When the bus continued on, so did he. For a while he was behind it, watching the children return to their houses, doors pressing in to their privacies. The lilacs were indeed there in clusters and heavenly, sending their almost-rot scent through the open windows and prompting Pop to
sigh.
He made a left on the next street and saw a woman walking a very old dog, and he wondered why they had never gotten one. Perhaps, after he was gone, his wife would get some mutt. For Ma, for Marilyn he wished this, and for me, his daughter? Likely some kind of settlement, a smoothness and responsibility to my days, to come before the consent of my own expiration. The evening light was pink, and every piece of siding reflected this tone. So much of this pink, this interior color. In it, Pop felt expansive.
He directed the car, then, down a narrow, unpaved cut-through, which ran along a small creek. He wanted to look at the wildflowers that grew by the water, and to sit on the bank or imagine doing so, imagine feeling the wet softness of the ground through the seat of his pants. The creek’s bluff shore was six feet high. The family had, only once or twice, picnicked here. He regretted that it had not been more. Then he let go of that.
He shifted to park and sat calmly in the car, by the creek. He looked at the skin-thin petals of the blooms, and did something close to meditating—breathing slowly while smelling the mineral and the mud and the vegetal green, for quite some time, and then longer.

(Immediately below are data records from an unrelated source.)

Lemma generation_monotonicity_witness :
  (∃ g sd,
     label_vessel_grades y_mask (5, 5, 0)%Z = Ret (g, sd) ∧
     ∀ i j seg point parent,
       (i, j, seg) ∈ seg_items sd → (point, parent) ∈ seg →
       arr_get 0 g point = i ∧ 1 ≤ arr_get 0 g parent ∧
       arr_get 0 g parent ≤ arr_get 0 g point ≤ arr_get 0 g parent + 1) ∧
  (∀ st p current_grade prev q,
     queue st = (p, current_grade, prev) :: q →
     ∃ st',
       bfs_iter y_mask st = Some st' ∧
       ∀ k n,
         unvisited_neighbors y_mask (grades st) p !! k = Some n →
         arr_get 0 (grades st') n
         = (if decide (k = 0) then current_grade else current_grade + 1) ∧
         (arr_get 0 (grades st') n, (n, p))
           ∈ recorded (point_list_with_prior st')).
Proof. apply (generation_monotonicity y_mask (5, 5, 0)%Z). reflexivity. Defined.

(** ** Tree building: [build_tree_structure] *)

Lemma filter_zero_insert (row : list nat) j :
  row !! j = Some 0 →
  S (length (filter (λ v, v = 0) (<[j := 1]> row))) = length (filter (λ v, v = 0) row).
Proof.
  revert j. induction row as [|x row IH]; intros [|j]; simpl; try done.
  - intros [= ->]. rewrite filter_cons_False by done.
    rewrite filter_cons_True by done. done.
  - intros Hj. specialize (IH _ Hj).
    destruct (decide (x = 0)) as [->|Hx].
    + rewrite !filter_cons_True by done. simpl. lia.
    + rewrite !filter_cons_False by done. done.
Qed.

Lemma fd_zeros_set fd i j :
  fd_get fd i j = Some 0 → S (fd_zeros (fd_set fd i j 1)) = fd_zeros fd.
Proof.
  unfold fd_get, fd_set, fd_zeros. destruct (fd !! i) as [row|] eqn:Hrow; [|done].
  simpl. intros Hj. apply filter_zero_insert in Hj.
  revert i Hrow. induction fd as [|r fd IH]; intros [|i]; simpl; try done.
  - intros [= ->]. lia.
  - intros Hi. specialize (IH _ Hi). lia.
Qed.

Section build_loops.
Variable rec : tree → list (list nat) → res (tree * list (list nat)).
Variable lyr : nat.
Variable F : nat.
Hypothesis Hrec : ∀ nt fd,
  fd_zeros fd < F → all_nodes built_ok nt →
  ∃ nt' fd', rec nt fd = Ret (nt', fd') ∧ all_nodes built_ok nt' ∧
             fd_zeros fd' ≤ fd_zeros fd ∧ line nt' = line nt.
Variable ln : list ppair.

Lemma attach_ok_step i j seg acc kp :
  ln !! kp.1 = Some kp.2 → state_ok ln acc → fd_zeros acc.2 ≤ F →
  ∃ acc', attach rec lyr i j seg acc kp = Ret acc' ∧ state_ok ln acc' ∧
          fd_zeros acc'.2 ≤ fd_zeros acc.2.
Proof.
  destruct acc as [[subs dpis] fd], kp as [k point]. simpl.
  intros Hk [Hatt Hall] HF.
  destruct (last seg) as [tl|] eqn:Hlast; [|by eexists].
  destruct (decide (tl.2 = point.1)) as [Heq|]; [|by eexists].
  destruct (fd_get fd i j) as [v|] eqn:Hfd; [|by eexists].
  destruct (decide (v = 0)) as [->|]; [|by eexists].
  pose proof (fd_zeros_set _ _ _ Hfd) as Hz.
  destruct (Hrec (Node seg [] [] [] [] lyr) (fd_set fd i j 1))
    as (child & fd' & -> & Hchild & Hle & Hline); [lia| |].
  { apply all_nodes_unfold. simpl. split; [|constructor].
    split; [constructor|done]. }
  simpl. eexists; split; [done|]. simpl. split; [|lia]. split; simpl.
  - apply Forall2_app; [done|]. constructor; [|constructor].
    exists tl, point. rewrite Hline. done.
  - apply Forall_app. split; [done|]. by apply Forall_singleton.
Qed.

Lemma attach_all_ok i j seg kps :
  Forall (λ kp, ln !! kp.1 = Some kp.2) kps →
  ∀ acc, state_ok ln acc → fd_zeros acc.2 ≤ F →
  ∃ acc', attach_all rec lyr i j seg acc kps = Ret acc' ∧ state_ok ln acc' ∧
          fd_zeros acc'.2 ≤ fd_zeros acc.2.
Proof.
  induction 1 as [|kp kps Hkp _ IH]; intros acc Hacc HF; simpl.
  { eexists; split; [done|]. split; [done|lia]. }
  destruct (attach_ok_step i j seg acc kp Hkp Hacc HF) as (acc1 & -> & Hacc1 & Hle1).
  simpl. destruct (IH acc1 Hacc1) as (acc2 & -> & Hacc2 & Hle2); [lia|].
  eexists; split; [done|]. split; [done|lia].
Qed.

Lemma imap_pair_lookup :
  Forall (λ kp : nat * ppair, ln !! kp.1 = Some kp.2) (imap pair ln).
Proof.
  apply Forall_forall. intros [k pt] Hin.
  apply elem_of_lookup_imap in Hin as (k' & pt' & [= -> ->] & Hk). done.
Qed.

Lemma build_segs_ok items :
  ∀ acc, state_ok ln acc → fd_zeros acc.2 ≤ F →
  ∃ acc', build_segs rec lyr ln acc items = Ret acc' ∧ state_ok ln acc' ∧
          fd_zeros acc'.2 ≤ fd_zeros acc.2.
Proof.
  induction items as [|[[i j] seg] items IH]; intros acc Hacc HF; simpl.
  { eexists; split; [done|]. split; [done|lia]. }
  destruct (attach_all_ok i j seg _ imap_pair_lookup acc Hacc HF)
    as (acc1 & -> & Hacc1 & Hle1).
  simpl. destruct (IH acc1 Hacc1) as (acc2 & -> & Hacc2 & Hle2); [lia|].
  eexists; split; [done|]. split; [done|lia].
Qed.
End build_loops.

Lemma build_tree_structure_ok seg_dic fuel :
  ∀ t lyr fd,
    fd_zeros fd < fuel → all_nodes built_ok t →
    ∃ t' fd', build_tree_structure fuel t lyr seg_dic fd = Ret (t', fd') ∧
              all_nodes built_ok t' ∧ fd_zeros fd' ≤ fd_zeros fd ∧
              line t' = line t.
Proof.
  induction fuel as [|fuel IH]; intros t lyr fd Hfuel Ht; [lia|].
  apply all_nodes_unfold in Ht as [(Hatt & Hdeep & Hsl) Hsubs].
  simpl.
  destruct (build_segs_ok
              (λ t fd, build_tree_structure fuel t (lyr + 1) seg_dic fd) lyr fuel
              (λ nt fd', IH nt (lyr + 1) fd') (line t) (seg_items seg_dic)
              (subtree t, dividePointIndex t, fd))
    as ([[subs dpis] fd'] & -> & [Hatt' Hall'] & Hle); [by split|simpl; lia|].
  simpl in *. eexists; eexists; split; [done|]. split_and!; [|done|done].
  apply all_nodes_unfold. simpl. split; [|done]. by split.
Qed.

Lemma nodes_unfold t : nodes t = t :: flat_map nodes (subtree t).
Proof. by destruct t. Qed.

Lemma elem_of_flat_map {A B} (f : A → list B) l y :
  y ∈ flat_map f l ↔ ∃ x, x ∈ l ∧ y ∈ f x.
Proof.
  rewrite list_elem_of_In, in_flat_map. split; intros (x & Hx & Hy); exists x.
  - by rewrite !list_elem_of_In.
  - by rewrite <- !list_elem_of_In.
Qed.

Lemma nodes_child t c n : c ∈ subtree t → n ∈ nodes c → n ∈ nodes t.
Proof.
  intros Hc Hn. rewrite (nodes_unfold t). apply list_elem_of_further.
  apply elem_of_flat_map. eauto.
Qed.


Lemma built_raw_wf t : line t ≠ [] → all_nodes built_ok t → raw_wf t.
Proof.
  induction t as [t IH] using tree_ind'.
  intros Hln [(Hatt & Hd & Hs) Hsubs]%all_nodes_unfold.
  apply all_nodes_unfold. split.
  - split; [|done]. split_and!; [done| |].
    + symmetry. by eapply Forall2_length.
    + eapply Forall2_right; [exact Hatt|].
      intros c k (_ & pt & _ & Hk & _). by eapply lookup_lt_Some.
  - rewrite Forall_forall in IH, Hsubs. apply Forall_forall. intros c Hc.
    apply IH; [done| |by apply Hsubs].
    apply list_elem_of_lookup in Hc as [i Hi].
    destruct (Forall2_lookup_l _ _ _ _ _ Hatt Hi) as (k & _ & tl & _ & Hl & _).
    intros He. by rewrite He in Hl.
Qed.

(** The raw tree that the pipeline builds is well formed. *)
Lemma raw_tree_from_region_wf data_shape center sk_coords t :
  raw_tree_from_region data_shape center sk_coords = Ret t → raw_wf t.
Proof.
  unfold raw_tree_from_region. intros H.
  apply bind_Ret in H as (mr & _ & H). apply bind_Ret in H as (root & _ & H).
  apply bind_Ret in H as (sd & _ & H). apply bind_Ret in H as ([g seg_dic] & _ & H).
  apply bind_Ret in H as (ml & _ & H). apply bind_Ret in H as ([t' fd'] & Hb & H).
  injection H as <-.
  match type of Hb with
  | build_tree_structure (S (fd_zeros ?fd)) ?t0 ?l ?sd ?fd = _ =>
      destruct (build_tree_structure_ok sd (S (fd_zeros fd)) t0 l fd)
        as (t2 & fd2 & Hb2 & Hok & _ & Hline)
  end.
  - lia.
  - apply all_nodes_unfold. simpl. split; [|constructor].
    split; [constructor|done].
  - rewrite Hb in Hb2. injection Hb2 as <- <-.
    apply built_raw_wf; [|done]. by rewrite Hline.
Qed.



(** ** Annotation *)

Lemma track_argmax sls ds :
  length sls = length ds → Forall (λ s, 1 ≤ s) sls → sls ≠ [] →
  ∃ a v d, np_argmax sls = Ret a ∧ sls !! a = Some v ∧ ds !! a = Some d ∧
           foldl track (0, 0) (zip sls ds) = (v, d).
Proof.
  revert ds. induction sls as [|x l IH] using rev_ind; [done|].
  intros ds Hlen Hpos _. destruct ds as [|d' ds' _] using rev_ind.
  { rewrite length_app in Hlen. simpl in Hlen. lia. }
  rewrite !length_app in Hlen. simpl in Hlen.
  rewrite zip_with_app by lia. rewrite foldl_app. simpl.
  apply Forall_app in Hpos as [Hpos Hx]. rewrite Forall_singleton in Hx.
  destruct (decide (l = [])) as [->|Hne].
  - destruct ds'; [|simpl in Hlen; lia]. simpl.
    exists 0, x, d'. unfold track. simpl.
    destruct x; [lia|]. done.
  - destruct (IH ds') as (a & v & d & Ha & Hv & Hd & Hf); [lia|done|done|].
    rewrite Hf. unfold track. simpl.
    apply np_argmax_spec in Ha.
    pose proof (is_argmax_snoc _ _ _ x Ha Hv) as Hs. apply np_argmax_spec in Hs.
    destruct (v <? x) eqn:Hc.
    + exists (length l), x, d'. rewrite Hs. split_and!; try done.
      * by rewrite lookup_app_r, Nat.sub_diag.
      * replace (length l) with (length ds') by lia.
        by rewrite lookup_app_r, Nat.sub_diag.
    + exists a, v, d. rewrite Hs. split_and!; try done.
      * rewrite lookup_app_l; [done|]. by eapply lookup_lt_Some.
      * rewrite lookup_app_l; [done|]. by eapply lookup_lt_Some.
Qed.

Lemma path_len_leaf t : subLength t = [] → path_len t = length (line t).
Proof. unfold path_len. by intros ->. Qed.

Lemma path_len_argmax t a v d :
  np_argmax (subLength t) = Ret a → subLength t !! a = Some v →
  dividePointIndex t !! a = Some d →
  path_len t = v + length (drop d (line t)).
Proof.
  unfold path_len. intros -> Hv Hd.
  by rewrite (list_lookup_total_correct _ _ _ Hv), (list_lookup_total_correct _ _ _ Hd).
Qed.

Section depth_loop.
Variable rec : tree → res (tree * (nat * nat)).
Variable dpi : list nat.
Variable R : tree → tree → Prop.

Lemma depth_children_ok subs :
  Forall (λ c, ∃ c' d, rec c = Ret (c', (d, path_len c')) ∧ R c c') subs →
  ∀ i acc, i + length subs ≤ length dpi →
  ∃ subs' ds md ml mi,
    depth_children rec dpi subs i acc
    = Ret (DepthAcc (da_subs acc ++ subs') md ml mi (da_deep acc ++ ds)
                    (da_subLength acc ++ map path_len subs')) ∧
    Forall2 R subs subs' ∧ length ds = length subs ∧
    (ml, mi) = foldl track (da_max_length acc, da_max_length_ind acc)
                     (zip (map path_len subs') (take (length subs) (drop i dpi))).
Proof.
  induction 1 as [|c subs (c' & d & Hc & HR) _ IH]; intros i acc Hlen.
  - exists [], [], (da_max_deep acc), (da_max_length acc), (da_max_length_ind acc).
    simpl. rewrite !app_nil_r. split_and!; try done. by destruct acc.
  - simpl in Hlen. simpl. rewrite Hc. simpl.
    destruct (py_index_lt dpi i) as (index & -> & Hidx); [lia|]. simpl.
    destruct (da_max_length acc <? path_len c') eqn:Hcmp;
      match goal with
      | |- context [depth_children _ _ _ _ ?a] =>
          destruct (IH (S i) a) as (subs' & ds & md & ml & mi & -> & HF & Hds & Htr);
            [lia|]
      end;
      (exists (c' :: subs'), (d :: ds), md, ml, mi; split_and!;
       [ simpl; rewrite <- !app_assoc; done
       | by constructor
       | simpl; lia
       | rewrite Htr, (drop_S _ _ _ Hidx); simpl; f_equal;
         unfold track; simpl; by rewrite Hcmp ]).
Qed.
End depth_loop.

Grinning with this, his mind carbonated with old joy and new delicacy, Pop set his foot on the pedal and started the engine and put it in gear. He was very far from his body, somehow, and the distance was only increasing. He was, what, a dry leaf on a true and relentless wind. The vibration of the car, and the stream trickle, and kids somewhere shouting, and music from a stereo somewhere in the middle distance—
The car lurched and pitched down the little bluff, into the shallow water, and lastly as the car began to roll he realized he was going the wrong way, quickly, only it was the right way, as any way would have been. The car rolled until it was upside down.
Sometimes when I think of how Pop said bye I think that it was overly convenient, that it was a merciful gesture I did not earn or deserve in any fashion. But then there’s this: he was still dead. His consciousness was over. We all live knowing of this regular and unavoidable loss.